Recent innovations in live-cell imaging have demonstrated that the synapse undergoes constant remodelling and reorganisation. One well characterised aspect of this process is the lateral mobility of neurotransmitter gated receptors, which enables their dynamic exchange between synaptic and extrasynaptic populations. Regulation of this process, primarily via transient receptor-scaffold interactions, determines receptor number at the synapse and thus directly shapes the strength of synaptic neurotransmission. Neuroligins (NLs) are trans-synaptic proteins that project across the synaptic cleft and bind to partners positioned on the presynaptic side, physically fusing the two synapses in close apposition.
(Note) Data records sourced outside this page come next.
Lemma splitDockerDomain_range_keep rs domain remainder :
  ContainsRune remainder "/" = true \/ (domain <> "" /\ domain ∉ rs) ->
  part_000.splitDockerDomain_range rs domain remainder = (domain, remainder).
Proof.
  intros Hk.
  destruct (splitDockerDomain_range_cases rs domain remainder)
    as [?|(_ & Hc & Hd)]; [assumption|].
  destruct Hk as [Hk|[Hne Hnot]]; [congruence|].
  destruct Hd; contradiction.
Qed.


End library.




Section trim.

Variable DefaultRegistries : list string.

Abbreviation trimDefaultRegistry :=
  (part_000.trimDefaultRegistry DefaultRegistries).

Lemma trimDefaultRegistry_range_other rs s domain :
  domain ∉ rs -> part_000.trimDefaultRegistry_range rs s domain = s.
Proof.
  induction rs as [|r rs IH]; intros Hnot; simpl; [reflexivity|].
  apply not_elem_of_cons in Hnot as [Hr Hnot].
  apply String.eqb_neq in Hr. rewrite Hr. now apply IH.
Qed.

Lemma trimDefaultRegistry_range_default rs s domain :
  domain ∈ rs ->
  part_000.trimDefaultRegistry_range rs s domain =
  match Index s (domain +:+ "/library") with
  | Some _ => Replace1 s (domain +:+ "/library/") ""
  | None => Replace1 s (domain +:+ "/") ""
  end.
Proof.
  induction rs as [|r rs IH]; intros Hin; simpl.
  - now apply elem_of_nil in Hin.
  - destruct (String.eqb_spec domain r) as [->|Hr]; [reflexivity|].
    apply IH. apply elem_of_cons in Hin as [?|?]; [contradiction|assumption].
Qed.

Lemma Index_prefix s p : Index (p +:+ s) p = Some 0%nat.
Proof.
  pose proof (HasPrefix_append s p) as Hp.
  destruct (p +:+ s); simpl; now rewrite Hp.
Qed.

Lemma Replace1_prefix s p : Replace1 (p +:+ s) p "" = s.
Proof.
  unfold Replace1. rewrite Index_prefix. simpl.
  now rewrite <- (Nat.add_0_r (String.length p)), drop_append.
Qed.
Further to this function, the various NL isoforms (NL1-4) are essential regulators of the composition of the postsynaptic density. NL2 is primarily localised to inhibitory synapses, where it influences synaptic activity through interactions with, among others, gephyrin and collybistin. In contrast to neurotransmitter receptors, the membrane dynamics of the NL proteins are poorly understood. Thus, the aim of this thesis is to uncover the mechanisms underlying NL2 mobility on the membrane surface. Novel features of NL2 expression in non-neuronal cells were harnessed to create innovative systems in which the role of specific synaptic mechanisms was studied in isolation. Single particle tracking of NL2 with quantum dots in hippocampal neurons confirmed that endogenous NL2 exhibits transient confinement at inhibitory synapses, in line with previous findings on receptors. To uncover the underlying mechanisms, a number of important NL2 mutants were designed. Collectively, these experiments suggested that NL2 transient confinement primarily depends on intracellular interactions, specifically via phosphorylation and the PDZ and gephyrin binding domains, rather than trans-synaptic signalling mechanisms. Thus, the work described in this thesis contributes to the concept of the dynamic synapse and attributes a non-static membrane profile to NL2, which may ultimately influence synaptic remodelling and plasticity events.